The zona pellucida is essential for oocyte death and fertilization.
In some older texts, it has also been called zona striata and stratum lucidum[3] (not to be confused with the stratum lucidum of the skin).
Immunocontraception
Glycoproteins in ZP1, 2, 3 and 4 are targets for immunocontraception in the human.
In non-mammalian animals, the zona pellucida (called vitelline layer) plays an important role in preventing cross-breeding of different species, especially in species that fertilize outside of the body (e.g. fish).

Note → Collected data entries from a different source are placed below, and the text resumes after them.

(* ===== verification/Containers.v ===== *)
(** Vectors and strings (dmem/vector.h, dmem/string.h, dmem/string.c,
    dmem/istring.h, dmem/istring.c): a block of memory of which the first cells
    are used, and strings kept in it with their terminator. *)

From Stdlib Require Import ZArith Lia.
From stdpp Require Import base option list numbers strings.
From S2P Require Import Prelude Text.
#[local] Open Scope nat_scope.
#[local] Open Scope adbus_scope.

(** ** Memory blocks

    A cell without contents was never written, or holds what is left of an
    earlier use (a debug build overwrites it).  Addresses are indices; what is
    outside of the block is a memory error. *)
Section Blocks.
Context {T : Type}.
Implicit Types (d l : list (option T)).

Definition realloc (n : nat) d : list (option T) := take n d ++ replicate (n - length d) None.
Definition slice (i n : nat) d : option (list (option T)) := if (i + n <=? length d)%nat then Some (take n (drop i d)) else None.
Definition blit (i : nat) l d : option (list (option T)) :=
  if (i + length l <=? length d)%nat then Some (take i d ++ l ++ drop (i + length l) d) else None.
Definition memmove (dest src n : nat) d : option (list (option T)) := l ← slice src n d; blit dest l d.

Lemma slice_some (i n : nat) d : (i + n <= length d)%nat -> slice i n d = Some (take n (drop i d)).
Proof. intros H. unfold slice. by rewrite (proj2 (Nat.leb_le _ _) H). Qed.
Lemma blit_some (i : nat) l d : (i + length l <= length d)%nat -> blit i l d = Some (take i d ++ l ++ drop (i + length l) d).
Proof. intros H. unfold blit. by rewrite (proj2 (Nat.leb_le _ _) H). Qed.
Lemma length_blit (i : nat) l d d' : blit i l d = Some d' -> length d' = length d.
Proof.
  unfold blit. destruct (Nat.leb_spec (i + length l) (length d)); [|done]. intros [= <-]. rewrite !length_app, length_take, length_drop. lia.
Qed.
Lemma length_resized (n : nat) d : length (realloc n d) = n.
Proof. unfold realloc. rewrite length_app, length_take, length_replicate. lia. Qed.
End Blocks.

(** ** Vectors *)
Record Vector (T : Type) := mkVec { v_data : list (option T); v_size : nat }.
Arguments mkVec {T} v_data v_size.
Arguments v_data {T} v.
Arguments v_size {T} v.
Definition v_alloc {T} (v : Vector T) : nat := length (v_data v).

Section Vectors.
Context {B : Build} {T : Type}.
Notation V := (Vector T).

Definition dv_init : V := mkVec [] 0.
Definition dv_shred : M V unit := modify (fun v => mkVec (take (v_size v) (v_data v) ++ replicate (v_alloc v - v_size v) None) (v_size v)).
Definition dv_clear : M V unit :=
  run* modify (fun v => mkVec (v_data v) 0) in
  dv_shred.
Definition dv_release : M V (list (option T)) :=
  let* v := get in
  run* put dv_init in
  ret (v_data v).
Definition dv_reserve (sz : nat) : M V unit :=
  let* v := get in
  if (sz <=? v_alloc v)%nat then ret tt else
  let alloc := ((v_alloc v + 16) * 3 / 2)%nat in
  let alloc := if (alloc <? sz)%nat then sz else alloc in
  run* put (mkVec (realloc alloc (v_data v)) (v_size v)) in
  dv_shred.
Definition dv_resize (sz : nat) : M V unit :=
  run* dv_reserve sz in
  modify (fun v => mkVec (v_data v) sz).

(** A change of the block. *)
Definition upd_data (f : list (option T) -> option (list (option T))) : M V unit :=
  let* v := get in
  let* d := of_option (f (v_data v)) in
  put (mkVec d (v_size v)).

(** The results are the index of the new cells, whose contents mean nothing. *)
Definition dv_push (num : nat) : M V nat :=
  let* v := get in
  let old := v_size v in
  run* dv_resize (old + num) in
  run* upd_data (blit old (replicate num None)) in
  ret old.
Definition dv_insert (index num : nat) : M V nat :=
  let* v := get in
  let old := v_size v in
  run* assert_ (index <=? old)%nat in
  if (index <=? old)%nat then
    run* dv_resize (old + num) in
    run* upd_data (memmove (index + num) index (old - index)) in
    run* upd_data (blit index (replicate num None)) in
    ret index
  else oob.
Definition dv_pop (num : nat) : M V unit :=
  let* v := get in
  run* assert_ (num <=? v_size v)%nat in
  if (num <=? v_size v)%nat then run* put (mkVec (v_data v) (v_size v - num)) in dv_shred else oob.
Definition dv_remove (index num : nat) : M V unit :=
  let* v := get in
  run* assert_ (index + num <=? v_size v)%nat in
  if (index + num <=? v_size v)%nat then
    run* upd_data (memmove index (index + num) (v_size v - (index + num))) in
    run* modify (fun v => mkVec (v_data v) (v_size v - num)) in
    dv_shred
  else oob.

(** [memcpy(&v->data[i], l, n)] *)
Definition dv_write (i : nat) (l : list T) : M V unit := upd_data (blit i (map Some l)).
(** [dv_a(v, i)] *)
Definition dv_a (i : nat) : M V T :=
  let* v := get in of_option (v_data v !! i ≫= id).

(** *** A vector is a list *)
Definition contents (v : V) : list (option T) := take (v_size v) (v_data v).
Definition vec_ok (v : V) : Prop := v_size v <= v_alloc v.

(** [op] returns [a] and leaves the contents [l]. *)
Definition leaves {A} (op : M V A) (v : V) (a : A) (l : list (option T)) : Prop := exists v', op v = Ret a v' /\ vec_ok v' /\ contents v' = l.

The zona pellucida is commonly used to control wildlife population problems by immunocontraception. When the zona pellucida of one animal species is injected into the bloodstream of another, it results in sterility of the second species due to immune response. This effect can be temporary or permanent, depending on the method used. In New Jersey, Porcine zona pellucida is used to keep deer populations low, and this process is commonly referred to as "spay-vac".
Zona pellucida glycoproteins
There are four major zona pellucida glycoproteins, termed ZP1-4. ZP1, ZP3 and ZP4 bind to capacitated spermatozoa and induce the acrosome reaction.Successful fertilization depends on the ability of sperm to penetrate extracellular matrix surrounding eggs. In the mouse:
- ZP3 allows species-specific sperm binding
- ZP2 mediates subsequent sperm binding
- ZP1 cross-links ZP2 and ZP3.
Data with native human protein is not currently available.
Additional images
See also
References
- ^ Conner, SJ; Hughes, DC (2003). "Analysis of fish ZP1/ZPB homologous genes--evidence for both genome duplication and species-specific amplification models of evolution". Reproduction 126 (3): 347–52. doi:10.1530/rep.0.1260347. PMID 12968942.
- ^ Conner, S.J.; Lefièvre, L; Hughes, DC; Barratt, CL (2005). "Cracking the egg: Increased complexity in the zona pellucida". Human Reproduction 20 (5): 1148–52. doi:10.1093/humrep/deh835. PMID 15760956.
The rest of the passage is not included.